But you know what living alone also does for me? I can do what I want when I want to and none of it has to pass through my parents first, so I do a lot more things nowadays than I used to, outside my house even. Sometimes I get so excited about exploring a new hiking trail or going to a concert that I forget about my daydreams and I am 100% in the moment for once. That's magic.
I agree with Annie. My daydreaming increases as I get more depressed, and lets up a bit as I feel better. The depression/anxiety factor definitely seems the most indicative of my daydreaming.
When I was younger, I was afraid I'd lose myself after moving out, because growing up my most desperate desire was to become my daydream self and I pined after the freedom of adulthood so badly for that reason. The good news is I don't think I did lose myself. I've done more finding of myself than I ever have actually. It's helped me figure out I don't want to be my daydream self actually, I want to just be an improved me. But my daydream self helps a lot with that, as the mental manifestation of my inner personality and desires, and living alone I get that freedom to figure things out that I didn't have the resources to figure out under my parents' roof.
Sorry for rambling, basically I'm acknowledging your concerns about moving out exacerbating your MDD but providing the positives I've discovered that make it totally worth it to me. I won't lie and say it's not a possibility that it will get worse, but there's a lot of good that can come of it too.
I'm... not at the point of wanting to get rid of my MDD. So I can't say I have any tips or techniques for your last question. Although I have one of my daydream characters tasked with pulling me out of what I call "memory spirals" (it's when I think too much about dumb shit that happened in the past and space out staring at the wall...) and that has worked actually. It helps to remind me about my goal of being slightly more present in the moment, lol, even when I'm daydreaming.

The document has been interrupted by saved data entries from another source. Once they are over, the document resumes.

(** An escape sequence that is cut short by the end of the input. *)
Lemma unicodeLoop_off (p : list byte) :
  forall (pre : list byte) (n : nat) (l : locals),
    (List.length p < n)%nat ->
    panicsAtEnd (pre ++ p) (unicodeLoop n (pre ++ p) (List.length pre) l).
Proof.
  induction p as [|b p IH]; intros pre n l F;
    (destruct n as [|n]; [simpl in F; lia|]); cbn [unicodeLoop].
  - rewrite app_nil_r, index_end. reflexivity.
  - rewrite index_after. cbn [bind].
    replace (pre ++ b :: p) with ((pre ++ [b]) ++ p)
      by (rewrite <- app_assoc; reflexivity).
    replace (S (List.length pre)) with (List.length (pre ++ [b]))
      by (rewrite length_app; simpl; lia).
    apply IH. simpl in F; lia.
Qed.

(** ** The token at the cursor *)

Lemma checkPrevious_currentCharacter (tokenArray : list Token) (l l' : locals) :
  checkPrevious tokenArray l = Ok l' ->
  currentCharacter l' = currentCharacter l.
Proof.
  intros H. apply checkPrevious_cases in H.
  destruct H as [-> | [-> | [-> _]]]; destruct l; reflexivity.
Qed.

Lemma classifyString_isString (jsonFile : list byte) (i : nat) (l l' : locals) :
  classifyString jsonFile i l = Ok l' -> isString l' = isString l.
Proof.
  unfold classifyString. destruct (isString l) eqn:S.
  2:{ intros H. injection H as <-. exact S. }
  destruct (streq _ dquote).
  { destruct (negb _); intros H; injection H as <-; destruct l; exact S. }
  destruct (streq _ backslash).
  2:{ intros H; injection H as <-; destruct l; exact S. }
  destruct (index jsonFile (i + 1)) as [b| |]; cbn [bind]; try discriminate.
  destruct (streq _ (lit "u")).
  - intros H. apply unicodeLoop_exact in H.
    destruct H as (c & bs & _ & _ & ->). destruct l; exact S.
  - intros H; injection H as <-; destruct l; exact S.
Qed.

(** Outside a string the token is classified by its first character alone. *)
Lemma classify_outside (jsonFile : list byte) (i : nat)
      (tokenArray : list Token) (l : locals) :
  classify jsonFile i tokenArray = Ok l -> isString l = false ->
  exists b, nth_error jsonFile i = Some b
            /\ l = classifyCharacter (defaults (string_of_byte b)).
Proof.
  intros H S. unfold classify, index in H.
  destruct (nth_error jsonFile i) as [b|] eqn:Eb; [|discriminate].
  cbn [bind] in H. exists b. split; [reflexivity|].
  destruct (checkPrevious tokenArray (defaults (string_of_byte b)))
    as [l0| |] eqn:C; cbn [bind] in H; try discriminate.
  pose proof (classifyString_isString _ _ _ _ H) as I.
  rewrite classifyCharacter_isString, S in I.
  apply checkPrevious_cases in C.
  destruct C as [-> | [-> | [-> _]]]; try discriminate.
  rewrite classifyString_outside in H
    by (rewrite classifyCharacter_isString; reflexivity).
  injection H as <-. reflexivity.
Qed.

Lemma nth_error_split_skipn (jsonFile : list byte) (i : nat) (b : byte) :
  nth_error jsonFile i = Some b ->
  jsonFile = firstn (S i) jsonFile ++ skipn (S i) jsonFile
  /\ List.length (firstn (S i) jsonFile) = (i + 1)%nat
  /\ (List.length (skipn (S i) jsonFile) < List.length jsonFile - i)%nat.
Proof.
  intros H.
  assert (L : (i < List.length jsonFile)%nat)
    by (apply nth_error_Some; congruence).
  split; [symmetry; apply firstn_skipn|].
  rewrite length_firstn, length_skipn. lia.
Qed.

(** ** Reads past the end of the input *)

Lemma getTokensFrom_panics (jsonFile : list byte) (i fuel : nat)
      (tokenArray : list Token) (b : byte) :
  nth_error jsonFile i = Some b ->
  panicsAtEnd jsonFile (iteration jsonFile i tokenArray) ->
  panicsAtEnd jsonFile (getTokensFrom (S fuel) jsonFile i tokenArray).
Proof.
  intros Eb P. cbn [getTokensFrom].
  assert (L : (i < List.length jsonFile)%nat)
    by (apply nth_error_Some; congruence).
  destruct (Nat.ltb_spec i (List.length jsonFile)); [|lia].
  red. rewrite P. reflexivity.
Qed.

Lemma number_reads_past_end (jsonFile : list byte) (i fuel : nat)
      (tokenArray : list Token) (l : locals) :
  classify jsonFile i tokenArray = Ok l -> isNumber l = true ->
  Forall numeric (skipn (S i) jsonFile) ->
  panicsAtEnd jsonFile (getTokensFrom (S fuel) jsonFile i tokenArray).
Proof.
  intros H N F. destruct (classify_cases _ _ _ _ H) as (b & Eb & K).
  apply (getTokensFrom_panics _ _ _ _ b Eb).
  unfold iteration. rewrite H. cbn [bind].
  inversion K as [s k n str S Hn Hk E| E | str E | E | c s n S Hn E];
    subst l; try discriminate. cbn [isStringRegular isNumber bind].
  destruct (nth_error_split_skipn jsonFile i b Eb) as (Ej & Lpre & Lrest).
  match goal with
  | |- context [numberLoop ?f jsonFile (i + 1) ?l] =>
    pose proof (numberLoop_off _ (firstn (S i) jsonFile) f l F Lrest) as P
  end.
  rewrite <- Ej, Lpre in P. red. rewrite P. reflexivity.
Qed.

Lemma plain_run_reads_past_end (jsonFile : list byte) (i fuel : nat)
      (tokenArray : list Token) (l : locals) :
  classify jsonFile i tokenArray = Ok l -> isStringRegular l = true ->
  Forall plain (skipn (S i) jsonFile) ->
  panicsAtEnd jsonFile (getTokensFrom (S fuel) jsonFile i tokenArray).
Proof.
  intros H N F. destruct (classify_cases _ _ _ _ H) as (b & Eb & K).
  apply (getTokensFrom_panics _ _ _ _ b Eb).
  unfold iteration. rewrite H. cbn [bind].
  inversion K as [s k n str S Hn Hk E| E | str E | E | c s n S Hn E];
    subst l; try discriminate. cbn [isStringRegular isNumber bind].
  destruct (nth_error_split_skipn jsonFile i b Eb) as (Ej & Lpre & Lrest).
  match goal with
  | |- context [stringRegularLoop ?f jsonFile (i + 1) ?l] =>
    pose proof (stringRegularLoop_off _ (firstn (S i) jsonFile) f l F Lrest)
      as P
  end.
  rewrite <- Ej, Lpre in P. red. rewrite P. reflexivity.
Qed.

Lemma escape_reads_past_end (jsonFile : list byte) (i fuel : nat)
      (tokenArray : list Token) (l : locals) :
  nth_error jsonFile i = Some x5c ->
  checkPrevious tokenArray (defaults backslash) = Ok l ->
  isString l = true ->
  skipn (S i) jsonFile = []
  \/ (exists tail, skipn (S i) jsonFile = "u"%byte :: tail
                   /\ (List.length tail < 4)%nat) ->
  panicsAtEnd jsonFile (getTokensFrom (S fuel) jsonFile i tokenArray).
Proof.
  intros Eb H IS T. apply (getTokensFrom_panics _ _ _ _ x5c Eb).
  destruct (nth_error_split_skipn jsonFile i x5c Eb) as (Ej & Lpre & Lrest).
  unfold iteration, classify, index. rewrite Eb. cbn [bind].
  change (string_of_byte x5c) with backslash. rewrite H. cbn [bind].
  rewrite classifyCharacter_inString by exact IS.
  rewrite classifyString_escape
    by (exact IS || (rewrite (checkPrevious_currentCharacter _ _ _ H);
                    reflexivity)).
  destruct T as [T | (tail & T & Lt)]; rewrite T in *.
  - rewrite app_nil_r in Ej. rewrite <- Ej in Lpre. rewrite <- Lpre.
    rewrite index_end. reflexivity.
  - assert (I : index jsonFile (i + 1) = Ok "u"%byte).
    { rewrite Ej at 1. rewrite <- Lpre. apply index_after. }
    rewrite I. cbn [bind]. cbv zeta. change (Byte.eqb "u" "u") with true.
    cbv iota.
    match goal with
    | |- context [unicodeLoop 5 jsonFile (i + 1) ?l] =>
      pose proof (unicodeLoop_off ("u"%byte :: tail) (firstn (S i) jsonFile)
                                  5 l ltac:(simpl; lia)) as P
    end.
    rewrite <- Ej, Lpre in P. red. rewrite P. reflexivity.
Qed.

Thank you for you replies.
It's nice to hear how others have found living alone. I think the only one who can control my daydreaming is myself whether I live alone or with others.
At the moment I don't feel ready to give it up completely and find it too scary to go cold turkey.
I've been alone for most of this week only seeing my parents in the evenings and found I daydreamed mostly the first 2 days and then as if a switch went off in my head I suddenly pulled myself back to reality for a few days without any daydreaming. I think if I were alone I can hopefully learn to give myself time to daydream maybe an hour and then pull myself back to reality as I have been able to do while focusing on moving.
It is down to me to control this.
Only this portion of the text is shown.